The facts are not in dispute. One evening, defendant was found in the driver seat of his car, which was running but stopped in the left turn lane of a public road. He appeared to be asleep or unconscious. When police officers arrived, they smelled alcohol on defendant’s breath and noticed that his eyes were watery, his eyelids were droopy, and his speech was slurred. After defendant performed poorly on field sobriety tests, he was arrested and transported to the police station. There, defendant agreed to take an Intoxilyzer alcohol breath test, which revealed that his blood alcohol content was 0.30.
Defendant was charged with driving under the influence of intoxicants (DUII), ORS 813.010, and reckless driving, ORS 811.140.

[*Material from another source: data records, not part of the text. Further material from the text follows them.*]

(** Launches in flight at a crash are forgotten.  The count of launched
    leaves reaches the row with an answer; a run whose process dies before is
    resumed with the count of before, so under a cap of one leaf any number of
    leaves can be launched. *)
Theorem crashes_refund_the_cap (n : nat) : ∃ h w os, tight nothing h = Some (w, os) ∧
  launches os = Z.of_nat n ∧ answers os = 0.
Proof.
  assert (∀ w, nothing_counted w → ∃ h w' os, tight w h = Some (w', os) ∧
    launches os = Z.of_nat n ∧ answers os = 0) as H.
  { induction n as [|n IH]; intros w Hw; [by exists [], w, []|].
    destruct (cycle_counts_nothing w Hw) as (w1 & t & Hc & Hw1).
    destruct (IH w1 Hw1) as (h & w2 & os & Hh & Hl & Ha).
    exists (cycle ++ h), w2, (Launched t :: os).
    unfold tight in *. rw history_app Hc. simpl. rw Hh. split; [done|].
    unfold launches, answers in *. simpl. lia. }
  by apply H.
Qed.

The issue we address in this case is whether, under Article I, section 11, and Article VII (Amended), section 9, of the Oregon Constitution, a defendant in a misdemeanor case has a right to a jury of 10 or more persons. The court empaneled a jury of six persons, as directed by ORS 136.210(2), which provides, “In criminal cases in the circuit courts in which the only charges to be tried are misdemeanors, the trial jury shall consist of six persons.” That statute was originally enacted in 1979, under the authority of Article VII (Amended), section 9, which states, “Provision may be made by law for juries consisting of less than 12 but not less than six jurors.”
Defendant argues that the enactment of ORS 136.210(2) was not within the authority granted the legislature under Article VII (Amended), section 9, because it is contrary to a criminal defendant’s preexisting right under Article I, section 11, to a jury of at least 10 persons. Article I, section 11, provides, in part:
“In all criminal prosecutions, the accused shall have the right to public trial by an impartial jury in the county in which the offense shall have been committed; * * * provided, however, that in the circuit court ten members of the jury may render a verdict of guilty or not guilty, save and except a verdict of guilty of first degree murder, which shall be found only by a unanimous verdict, and not otherwise [.]”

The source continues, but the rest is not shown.